ELISA (enzyme-linked immunosorbent assay) is a technique for detecting and measuring the presence of an antigen or antibody in a sample. The ELISA test uses antibodies to bind to the antigens they recognize, forming a complex that can be detected by colorimetric reactions such as a colored dye or fluorescence tag. By using different combinations of antibodies, scientists are able to detect the presence of many different types of molecules, including proteins, lipids, carbohydrates and even nucleic acids like DNA and RNA.
For example, an indirect ELISA can be used to detect a specific antigen or antibody in a sample.
This type of immunoassay is performed by first producing an antigen-antibody complex (as in the direct ELISA). The excess unbound antibody is washed away and then the bound complexes are detected using one or more labels. This method is indirect because you're using labeled secondary antibodies to detect the presence of your target protein instead of directly labeling your target protein itself with a fluorescent dye, which is what happens in direct ELISAs.
In sandwich ELISA, the capture antibody is immobilized on a solid support, such as a microplate. The target antigen is added to the plate and binds to the capture antibody through its specific binding site (antigen-antibody interaction). Next, a detection antibody specific for that particular target antigen is added to the mixture. Finally, an enzyme-labeled conjugate that reacts with both detection and detection antibodies washes over each well on the plate in order to detect any remaining free protein bound at this time by adding substrate reagent containing chromogenic enzymes that catalyze an enzymatic reaction resulting in color development proportional to amount of bound protein present.

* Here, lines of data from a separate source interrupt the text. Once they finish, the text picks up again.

(** * OTF project: the MAPCOMPOSITION service

    A shallow embedding of [MapComposition.executeRequest]
    (src/filters/map_composition.py) and the properties of the handler:
    parameter validation, the removal of an overwritten project file, the
    layer loop, and the name-keyed reconciliation of incoming layers with
    the layers of the project.

    Conventions of the embedding.
    - Request parameters, paths and names are [string]s of 8-bit characters,
      the UTF-8 form of the Python strings.  Splitting at [';'], looking for
      ['/'] and ['.'] and comparing strings agree on that form.  [str.upper]
      is Unicode-aware: it is a parameter of the handler.
    - The file system is a finite map from paths to what is there, a file
      or a directory, together with the paths the process may not remove.
      [os.path.exists] holds of files and of directories; [os.remove]
      raises on a directory and on a path it may not remove.
    - [QgsProject.instance()] is one project object shared by all requests:
      it is part of the world the handler transforms.
    - The layer registry of a project is a list of layers without repeated
      ids, in insertion order.
    - The module needs Python 3 (the annotations of lines 41 and 64), where
      [QgsProject.mapLayers()] is a [dict] and a [dict] has no attribute
      [itervalues]: line 246 raises [AttributeError] whenever it is reached.
      Lines 248-273 (the service lists, [project.write()], the legends, the
      removal of companion style files and the answer 200) are never
      executed and have no counterpart here.
    - [QgsMessageLog.logMessage] calls are diagnostics and are left out.
    - The helpers of the repository's [tools] module ([validate_source_uri],
      [is_file_path], [layer_from_source]) are not part of the sources at
      hand: the handler is parameterised by them. *)

From Stdlib Require Import ZArith Ascii String.
From stdpp Require Import base option list gmap strings.

Local Open Scope string_scope.
Local Open Scope list_scope.
Local Open Scope Z_scope.

(** ** Strings as the handler uses them *)

Module Str.

(** [s.split(sep)] for a one-character separator: never the empty list. *)
Fixpoint split (sep : ascii) (s : string) : list string :=
  match s with
  | EmptyString => [EmptyString]
  | String c r =>
      if Ascii.eqb c sep then EmptyString :: split sep r
      else match split sep r with
           | h :: t => String c h :: t
           | [] => [String c EmptyString]
           end
  end.

(** [s.rfind(c)]: the index of the last occurrence of [c], or -1. *)
Fixpoint rfind (c : ascii) (s : string) : Z :=
  match s with
  | EmptyString => -1
  | String a r =>
      let i := rfind c r in
      if 0 <=? i then i + 1
      else if Ascii.eqb a c then 0 else -1
  end.

(** [s[:i]] and [s[i:]] for [0 <= i]. *)
Definition slice_to (i : Z) (s : string) : string :=
  String.substring 0 (Z.to_nat i) s.
Definition slice_from (i : Z) (s : string) : string :=
  String.substring (Z.to_nat i) (String.length s - Z.to_nat i) s.

(** [s[i]], as an option. *)
Definition char_at (i : Z) (s : string) : option ascii :=
  if i <? 0 then None else String.get (Z.to_nat i) s.

(** [posixpath.basename]: what follows the last slash. *)
Definition basename (p : string) : string :=
  slice_from (rfind "/"%char p + 1) p.

(** The loop of [genericpath._splitext]: is there a character other than
    a dot at an index in [[from, from + n)]? *)
Fixpoint has_non_dot (p : string) (from : Z) (n : nat) : bool :=
  match n with
  | O => false
  | S n' =>
      match char_at from p with
      | Some c => if Ascii.eqb c "."%char then has_non_dot p (from + 1) n'
                  else true
      | None => has_non_dot p (from + 1) n'
      end
  end.

(** [posixpath.splitext]: the extension starts at the last dot of the last
    path component, leading dots of that component apart. *)
Definition splitext (p : string) : string * string :=
  let sepIndex := rfind "/"%char p in
  let dotIndex := rfind "."%char p in
  if (sepIndex <? dotIndex)
     && has_non_dot p (sepIndex + 1) (Z.to_nat (dotIndex - (sepIndex + 1)))
  then (slice_to dotIndex p, slice_from dotIndex p)
  else (p, EmptyString).

(** Truth value of [params.get(key)]: a present, non-empty string. *)
Definition truthy (o : option string) : bool :=
  match o with
  | Some s => negb (String.eqb s EmptyString)
  | None => false
  end.

End Str.

(** ** Layers, projects and the file system *)

Inductive LayerKind := RasterLayer | VectorLayer | OtherLayer.

(** What the handler observes of a [QgsMapLayer]: [id()], [name()],
    [source()], its class, [isValid()], the style names held by its
    [styleManager()], and the two strings that line 187 formats,
    [str(layer)] and [str(type(layer))]. *)
Record Layer := mkLayer {
  layer_id : string;
  layer_name : string;
  layer_source : string;
  layer_kind : LayerKind;
  isValid : bool;
  styles : list string;
  printed : string;
  type_printed : string
}.

(** Values stored by [writeEntry]: a number or a list of strings. *)
Inductive Value := VInt (n : Z) | VList (l : list string).

(** A [QgsProject]: file name, layer registry and property entries, the
    latter keyed by scope and key. *)
Record Project := mkProject {
  fileName : string;
  mapLayers : list Layer;
  entries : gmap (string * string) Value
}.

(** What is at a path: a project file, another file, or a directory. *)
Inductive File :=
| ProjectFile (p : Project)
| DataFile
| Directory.

Record Response := mkResponse {
  headers : gmap string string;
  statusCode : option Z;
  body : list string
}.

(** Effects on the outside world, in the order they happen. *)
Inductive Event :=
| Removed (path : string)
| ProjectRead (path : string).

Record World := mkWorld {
  files : gmap string File;
  locked : gset string;
  instance : Project;
  response : Response;
  trace : list Event
}.

(** [OSError] stands for the exceptions of [os.remove]
    ([IsADirectoryError], [PermissionError], [FileNotFoundError]). *)
Inductive Exception := ValueError | OSError | AttributeError.

(** How a call of the handler ends. *)
Inductive Outcome :=
| Returned (w : World)
| Raised (e : Exception) (w : World).

Definition world_of (o : Outcome) : World :=
  match o with Returned w | Raised _ w => w end.

Definition returned_b (o : Outcome) : bool :=
  match o with Returned _ => true | Raised _ _ => false end.

Definition exception_of (o : Outcome) : option Exception :=
  match o with Returned _ => None | Raised e _ => Some e end.

#[global] Instance LayerKind_eq_dec : EqDecision LayerKind.
Proof. solve_decision. Defined.

(** *** The style manager *)

(** [QgsMapLayerStyleManager.renameStyle]: refused when the old name is
    unknown or the new one is taken. *)
Definition renameStyle (name newName : string) (l : Layer) : Layer :=
  if bool_decide (name ∈ styles l) && negb (bool_decide (newName ∈ styles l))
  then mkLayer (layer_id l) (layer_name l) (layer_source l) (layer_kind l)
         (isValid l)
         ((λ s, if bool_decide (s = name) then newName else s) <$> styles l)
         (printed l) (type_printed l)
  else l.

(** *** Project operations *)

Definition empty_project : Project := mkProject "" [] ∅.

Definition setFileName (path : string) (p : Project) : Project :=
  mkProject path (mapLayers p) (entries p).

Definition layer_ids (ls : list Layer) : list string := layer_id <$> ls.

(** A layer whose id is already registered is not stored again. *)
Definition addMapLayer (l : Layer) (p : Project) : Project :=
  if bool_decide (layer_id l ∈ layer_ids (mapLayers p)) then p
  else mkProject (fileName p) (mapLayers p ++ [l]) (entries p).

Definition addMapLayers (ls : list Layer) (p : Project) : Project :=
  foldl (λ q l, addMapLayer l q) p ls.

Definition mapLayersByName (name : string) (p : Project) : list Layer :=
  filter (λ l, layer_name l = name) (mapLayers p).

Definition removeMapLayer (id : string) (p : Project) : Project :=
  mkProject (fileName p) (filter (λ l, layer_id l ≠ id) (mapLayers p))
    (entries p).

Definition removeEntry (scope key : string) (p : Project) : Project :=
  mkProject (fileName p) (mapLayers p) (delete (scope, key) (entries p)).

Definition readEntry (scope key : string) (p : Project) : option Value :=
  entries p !! (scope, key).

(** *** Files *)

(** [os.path.exists]: something is at the path, a file or a directory. *)
Definition file_exists (path : string) (fs : gmap string File) : bool :=
  bool_decide (is_Some (fs !! path)).

(** What [os.remove(path)] needs to go through: a file, not a directory,
    at a path the process may remove. *)
Definition removable (path : string) (w : World) : bool :=
  match files w !! path with
  | Some Directory | None => false
  | Some _ => negb (bool_decide (path ∈ locked w))
  end.

(** [os.remove(path)] *)
Definition remove (path : string) (w : World) : Outcome :=
  if removable path w
  then Returned (mkWorld (delete path (files w)) (locked w) (instance w)
                   (response w) (trace w ++ [Removed path]))
  else Raised OSError w.

(** [project.read()]: the registry and entries of the project file named by
    [fileName]; anything else at the path leaves the project empty. *)
Definition read (fs : gmap string File) (p : Project) : Project :=
  match fs !! fileName p with
  | Some (ProjectFile q) => mkProject (fileName p) (mapLayers q) (entries q)
  | _ => mkProject (fileName p) [] ∅
  end.

(** [list.remove(x)]: drops the first occurrence, [None] for [ValueError]. *)
Fixpoint list_remove (x : string) (l : list string) : option (list string) :=
  match l with
  | [] => None
  | y :: r => if bool_decide (y = x) then Some r
              else (y ::.) <$> list_remove x r
  end.

(** *** The response *)

Definition setHeader (k v : string) (r : Response) : Response :=
  mkResponse (<[k := v]> (headers r)) (statusCode r) (body r).

Definition setStatusCode (c : Z) (r : Response) : Response :=
  mkResponse (headers r) (Some c) (body r).

Definition write (s : string) (r : Response) : Response :=
  mkResponse (headers r) (statusCode r) (body r ++ [s]).

(** [setStatusCode(400)] followed by [write(msg)]. *)
Definition bad_request (msg : string) (r : Response) : Response :=
  write msg (setStatusCode 400 r).

Definition with_response (r : Response) (w : World) : World :=
  mkWorld (files w) (locked w) (instance w) r (trace w).

Definition nl : string := String (ascii_of_nat 10) EmptyString.

(** ** The request handler *)

Section Handler.

(** [str.upper], and the helpers of [tools]: the handler's behaviour is
    stated for any implementation of them.  [layer_from_source] gets,
    besides the source and the name, the rank of the call within the
    request: two calls may build two distinct layer objects from the same
    arguments. *)
Variable upper : string → string.
Variable validate_source_uri : string → bool.
Variable is_file_path : string → bool.
Variable layer_from_source : nat → string → string → option Layer.

(** Lines 87-103: a flag is set by ['1'], ['YES'] or ['TRUE'], once
    upper-cased. *)
Definition parse_flag (v : option string) : bool :=
  if Str.truthy v
  then bool_decide (upper (default "" v) ∈ ["1"; "YES"; "TRUE"])
  else false.

(** Lines 110-115: [SOURCES], or [FILES] when [SOURCES] is missing or
    empty. *)
Definition sources_parameter (params : gmap string string) : option string :=
  if Str.truthy (params !! "SOURCES") then params !! "SOURCES"
  else params !! "FILES".

(** Lines 124-137: the message of the first entry that is refused. *)
Fixpoint validate_sources (fs : gmap string File) (sources : list string)
  : option string :=
  match sources with
  | [] => None
  | layer_source :: rest =>
      if negb (validate_source_uri layer_source)
      then Some ("invalid parameter: " +:+ layer_source +:+ "." +:+ nl)
      else if is_file_path layer_source && negb (file_exists layer_source fs)
      then Some ("file not found : " +:+ layer_source +:+ "." +:+ nl)
      else validate_sources fs rest
  end.

(** Lines 147-149. *)
Definition default_names (sources : list string) : list string :=
  (λ layer_source, (Str.splitext (Str.basename layer_source)).1) <$> sources.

A competitive ELISA is a variation of the standard indirect ELISA which can be run in either a sandwich or direct format and uses different antibodies directed against an antigen. The purpose behind this assay is to detect as little of the competitor as possible, while maximizing your own signal. To put it simply: you will want to get rid of all non-specific binding sites before they contaminate your final results.
The steps involved in running a competitive ELISA are similar to those used for other types of assays except that there are additional steps taken to remove unbound competitors and maximize your own signal.
ELISA alternative assay techniques include:
While ELISA assays have many advantages, they are not always the best choice for every application. It's important to understand the differences between indirect, sandwich, and competitive ELISA assays and choose the most appropriate method for your needs.